*** Block opens ***

(** [contents] is [None] when the path names no file; [io] is the outcome of the calls that
    create directories, open and sync. *)
Definition log_open (contents : option bytes) (io : bool) : result LogError (LogSet V) :=
  _ ← ensure io IoFailed;
  let image := default [] contents in
  ls ← read_complete_records image;
  m ← load_lines 0 ls ∅;
  Ok {| seen := m; file := true; path := true; disk := image |}.

(** ** Inserting *)

Definition append_record (handle : bool) (image record : bytes) (io : AppendIo) :
    bool * bytes * result LogError unit :=
  if negb handle then (false, image, Err NoHandle)
  else match io with
  | Appended => (true, image ++ record, Ok tt)
  | AppendFailed n => (false, image ++ take n record, Err IoFailed)
  end.

Inductive TimedInsert := Inserted | AlreadyPresent | CapacityReached.

#[global] Instance TimedInsert_eq_dec : EqDecision TimedInsert.
Proof. solve_decision. Defined.

Definition insert_with_capacity (s : LogSet V) (key : bytes) (v : V) (max_entries : option nat)
    (io : AppendIo) : LogSet V * result LogError TimedInsert :=
  if negb (key_ok key) then (s, Err InvalidInput)
  else if decide (is_Some (seen s !! key)) then (s, Ok AlreadyPresent)
  else if match max_entries with Some capacity => (capacity <=? len s)%nat | None => false end
  then (s, Ok CapacityReached)
  else if path s then
    let '(handle, image, r) := append_record (file s) (disk s) (line_of key v ++ [LF]) io in
    match r with
    | Err e => ({| seen := seen s; file := handle; path := true; disk := image |}, Err e)
    | Ok _ => ({| seen := <[key := v]> (seen s); file := handle; path := true; disk := image |},
               Ok Inserted)
    end
  else ({| seen := <[key := v]> (seen s); file := file s; path := false; disk := disk s |},
        Ok Inserted).

(** The unbounded insertion: whether the key is new. *)
Definition log_insert (s : LogSet V) (key : bytes) (v : V) (io : AppendIo) :
    LogSet V * result LogError bool :=
  let '(s, r) := insert_with_capacity s key v None io in
  (s, match r with
      | Ok Inserted => Ok true
      | Ok AlreadyPresent => Ok false
      | Ok CapacityReached => Err IoFailed
      | Err e => Err e
      end).

(** ** Compacting *)

(** The image of a map; the order of the lines is that of the map's iteration. *)
Definition log_image (m : gmap bytes V) : bytes :=
  map_to_list m ≫= λ kv, line_of kv.1 kv.2 ++ [LF].

Definition log_compact (s : LogSet V) (keep : V → bool) (io : CompactIo) :
    LogSet V * result LogError nat :=
  let survivors := filter (λ kv : bytes * V, keep kv.2 = true) (seen s) in
  let to_drop := (size (seen s) - size survivors)%nat in
  if (to_drop =? 0)%nat then (s, Ok 0%nat)
  else if path s then
    match io with
    | Compacted =>
        ({| seen := survivors; file := true; path := true; disk := log_image survivors |}, Ok to_drop)
    | FailedBeforeRename =>
        ({| seen := seen s; file := false; path := true; disk := disk s |}, Err IoFailed)
    | FailedAfterRename lost =>
        ({| seen := seen s; file := false; path := true;
            disk := if lost then disk s else log_image survivors |}, Err IoFailed)
    end
  else ({| seen := survivors; file := file s; path := false; disk := disk s |}, Ok to_drop).

End Log.

(** ** The three sets *)

Definition has_byte (b : byte) (s : bytes) : bool := bool_decide (b ∈ s).

Definition durable_format : LogFormat unit := {|
  key_ok key := negb (bool_decide (key = [])) && negb (has_byte LF key);
  line_of key _ := key;
  parse_line l := if decide (l = []) then None else Some (l, tt);
|}.

Definition durable_insert (s : LogSet unit) (key : bytes) (io : AppendIo) : LogSet unit * result LogError bool :=
  log_insert (F := durable_format) s key tt io.

Abbreviation DurableSet := (LogSet unit).

Definition epoch_format : LogFormat Z := {|
  key_ok key := negb (bool_decide (key = [])) && negb (has_byte LF key) && negb (has_byte SP key);
  line_of key epoch := uint_to_string epoch ++ [SP] ++ key;
  parse_line l :=
    '(epoch_text, key) ← split_once SP l;
    if bool_decide (key = []) || has_byte SP key then None
    else epoch ← parse_uint U32_MAX epoch_text; Some (key, epoch);
|}.

Definition insert_in_epoch (s : LogSet Z) (epoch : Z) (key : bytes) (io : AppendIo) :
    LogSet Z * result LogError bool := log_insert (F := epoch_format) s key epoch io.

Definition drop_epochs (s : LogSet Z) (retained : gset Z) (io : CompactIo) :
    LogSet Z * result LogError nat :=
  if decide (retained = ∅) then (s, Ok 0%nat)
  else log_compact (F := epoch_format) s (λ epoch, bool_decide (epoch ∈ retained)) io.

Definition LEGACY_EPOCH : Z := 0.

(** The legacy keys not yet present, each once, in file order, with the lines appended. *)
Fixpoint fold_legacy (index : nat) (ls : list bytes) (m : gmap bytes Z) :
    result LogError (gmap bytes Z * bytes) :=
  match ls with
  | [] => Ok (m, [])
  | key :: ls =>
      _ ← ensure (negb (bool_decide (key = []) || has_byte SP key)) (InvalidRecord (index + 1));
      if decide (is_Some (m !! key)) then fold_legacy (S index) ls m
      else
        '(m, out) ← fold_legacy (S index) ls (<[key := LEGACY_EPOCH]> m);
        Ok (m, line_of (LogFormat := epoch_format) key LEGACY_EPOCH ++ [LF] ++ out)
  end.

*** Block closes ***

▶ [WORK TASK]
Collect from the data above every line that includes "TimedInsert".

▶ [RESULT OF THE TASK]
Inductive TimedInsert := Inserted | AlreadyPresent | CapacityReached.
#[global] Instance TimedInsert_eq_dec : EqDecision TimedInsert.
    (io : AppendIo) : LogSet V * result LogError TimedInsert :=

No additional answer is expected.